The name Ophir is a reference to a legendary land of gold or pure gold referred to in the Old Testament. This ambitious title did not hold true for this particular site as the rush started in July 1851 when the find was published and was largely over by the end of 1852 when richer fields were found in the Bathurst area. A planned town at Ophir never developed and the area is now a reserve where prospectors can still try their luck. The Museum also has in its collection a gold washing cradle which was used at the Ophir Goldfields.

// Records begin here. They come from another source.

Definition score_blog (state : BlogState) : Prog BlogState :=
  outline <- getitem "outline" (outline state) ;;
  final_blog <- getitem "final_blog" (final_blog state) ;;
  let prompt :=
    nl ++ "Evaluate the blog based on how well it follows the outline."
    ++ nl ++ nl ++ "Outline:" ++ nl ++ outline ++ nl ++ nl
    ++ "Blog:" ++ nl ++ final_blog ++ nl ++ nl
    ++ "Return JSON only:" ++ nl
    ++ "{" ++ dq ++ "score" ++ dq ++ ": number between 0 and 10, "
    ++ dq ++ "feedback" ++ dq ++ ": " ++ dq ++ "how to improve" ++ dq ++ "}"
    ++ nl in
  result <- judge prompt ;;
  Ret (set_feedback (BlogEvaluation.feedback result)
         (set_blog_score (BlogEvaluation.score result) state)).

(** The router: [state["blog_score"] < 7.0]. *)
Definition blog_optimizer (state : BlogState) : option string :=
  match blog_score state with
  | None => None
  | Some s => Some (if PyFloat.lt s 7 then "optimize blog" else "end")
  end.

Definition path_map : list (string * string) :=
  [("optimize blog", "blog_node"); ("end", END)].

Definition graph : StateGraph BlogState :=
  add_conditional_edges "score_node" blog_optimizer (Some path_map)
    (add_edge "blog_node" "score_node"
       (add_edge "outline_node" "blog_node"
          (add_edge START "outline_node"
             (add_node "score_node" score_blog
                (add_node "blog_node" create_blog
                   (add_node "outline_node" create_outline new_graph)))))).

(** [app.invoke({"topic": topic})]. *)
Definition initial (topic_text : string) : BlogState :=
  {| topic := Some topic_text; outline := None; final_blog := None;
     blog_score := None; feedback := None |}.

Definition app (world : Oracle) (fuel : nat) (topic_text : string)
  : Run BlogState :=
  invoke world graph fuel 0 (initial topic_text).

(** [app.invoke({"topic": topic})] as [main.py] and [app.py] call it:
    without a config, so within the default limit of the framework. *)
Definition invoke_app (world : Oracle) (topic_text : string)
  : Run BlogState :=
  invoke_within world graph recursion_limit 0 (initial topic_text).

(** How many times a node was started in a run. *)
Definition started (node : string) (steps : list (Step BlogState)) : nat :=
  List.length (filter (fun s => String.eqb (step_node s) node) steps).

(** What the judge's [n]-th answer of the world amounts to once the
    schema has been applied. *)
Definition verdict (world : Oracle) (n : nat) (prompt : string)
  : PyResult BlogEvaluation.t :=
  match world n _ (InvokeStructured prompt) with
  | Returned raw => BlogEvaluation.validate raw
  | Raises e => Raises e
  end.



(** The bounds of the schema, as a test on a score. *)
Definition in_bounds (s : float) : bool :=
  PyFloat.le BlogEvaluation.ge s && PyFloat.le s BlogEvaluation.le.

End BlogAgent.

(* ------------------------------------------------------------------ *)
(** ** stock_market_agent/app.py *)

Module StockAgent.

Import Msg Eff Engine Prebuilt.
#[local] Open Scope prog_scope.

(** What [get_stock_price] returns: a [float], or a [str] on failure. *)
Inductive FloatOrStr : Type :=
| AsFloat (x : float)
| AsStr (s : string).

(** [history["Close"].iloc[-1]]; there is none when [history.empty]. *)
Fixpoint last_close (closes : list float) : option float :=
  match closes with
  | [] => None
  | [x] => Some x
  | _ :: closes' => last_close closes'
  end.
(** * Royalty-flow explorer (app.py): shallow embedding and verified properties

    The program loads a nested JSON document (royalties.json), walks a
    selection path through it, builds a small directed graph with hand-computed
    node positions, and derives a checklist of rights.

    Conventions of the embedding.
    - A Python [str] is the Rocq [string] of its UTF-8 bytes.  Equality,
      [startswith] and [replace(" ", "_")] on the bytes agree with Python's
      on the code points; [strip] removes the white-space characters of
      Unicode, in ASCII or outside it.  [PyStr.lower] lowers the letters A-Z
      and nothing else, which is what the comparison of a lower-cased
      category with "ugc" needs; Python's [str.lower] follows the Unicode
      case tables, and where the lower-cased text is itself the result (the
      usage-explainer key) it is a parameter, [str_lower].
    - A Python [dict] is an association list in insertion order; the keys
      of a dict are distinct, which no statement below depends on.
    - A raised exception is the [Raise] constructor of [result]; calls to the
      user interface ([st.error], [st.pyplot]) are recorded in a log.
    - Coordinates keep Python's int/float distinction; a float that is the
      quotient of two small integers is represented by that rational. *)

From Stdlib Require Import String Ascii List ZArith QArith Bool Lia Permutation.
Import ListNotations.
Local Open Scope list_scope.
Local Open Scope string_scope.
(** * gonum/graph: shortest paths, D* Lite, Tarjan SCC and spanning trees

    A shallow embedding of the algorithmic core of the repository
    (path/path.go with its helpers, path/dynamic/dstarlite.go and
    structure/structure.go) together with the properties checked about it.

    Conventions.
    - Go's [float64] is Rocq's primitive binary64 [float]; [<], [==] and [+]
      are [PrimFloat.ltb], [PrimFloat.eqb] and [PrimFloat.add].
    - Go's [int] node identifiers are [Z]; slice indices are [nat].
    - A Go [map] is a [gmap]; reading an absent key gives the zero value of
      the element type, which is written out at each such read.
    - A run of Go code either returns, panics, or (for the loops that are not
      structurally bounded) exhausts the fuel given to the model. *)

From Stdlib Require Import ZArith Floats Lia.
From stdpp Require Import gmap list sets strings.

(** ** Outcomes of running Go code *)

Inductive result (A : Type) : Type :=
| Ok (a : A)
| Panicked (why : string)
| OutOfFuel.
Arguments Ok {A} a.
Arguments Panicked {A} why.
Arguments OutOfFuel {A}.

#[global] Instance result_ret : MRet result := @Ok.
#[global] Instance result_bind : MBind result := λ A B f m,
  match m with
  | Ok a => f a
  | Panicked why => Panicked why
  | OutOfFuel => OutOfFuel
  end.

#[global] Instance result_fmap : FMap result := λ A B f m,
  match m with
  | Ok a => Ok (f a)
  | Panicked why => Panicked why
  | OutOfFuel => OutOfFuel
  end.

Definition index_out_of_range {A} : result A :=
  Panicked "runtime error: index out of range".

Definition nil_dereference {A} : result A :=
  Panicked "runtime error: invalid memory address or nil pointer dereference".

(** [xs[i]] on a slice. *)
Definition at_index {A} (xs : list A) (i : nat) : result A :=
  match xs !! i with
  | Some x => Ok x
  | None => index_out_of_range
  end.

(** ** Floating point helpers (package math) *)

Definition inf : float := PrimFloat.infinity.
Definition fzero : float := 0%float.
Definition fone : float := 1%float.

Definition flt (a b : float) : bool := PrimFloat.ltb a b.
Definition fle (a b : float) : bool := PrimFloat.leb a b.
Definition feq (a b : float) : bool := PrimFloat.eqb a b.
Definition fadd (a b : float) : float := PrimFloat.add a b.

Definition IsNaN (x : float) : bool := negb (feq x x).
(** [math.IsInf(x, sign)] for [sign > 0] and [sign < 0]. *)
Definition IsInfPos (x : float) : bool := feq x PrimFloat.infinity.
Definition IsInfNeg (x : float) : bool := feq x PrimFloat.neg_infinity.
Definition Signbit (x : float) : bool := PrimFloat.get_sign x.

It is not clear when this photograph was taken but it is certainly not at the height of the “rush” and is likely to be some years later. The image shows a mine shaft in the centre with a track leading down to a possible smelting or processing plant with timber stacked against the side. There are a few people, including a group standing next to a cart and horses, looking up at the mine shaft. These could be potential investors or possibly just tourists visiting for the day. There is some mullock from the mine but the area is well covered with trees – generally Goldfields were quickly devoid of trees as a result of clearing for mines, building materials and fuel for steam boilers to power stamper batteries.
Post by Lynne McNairn
Photography by Kerry & Co.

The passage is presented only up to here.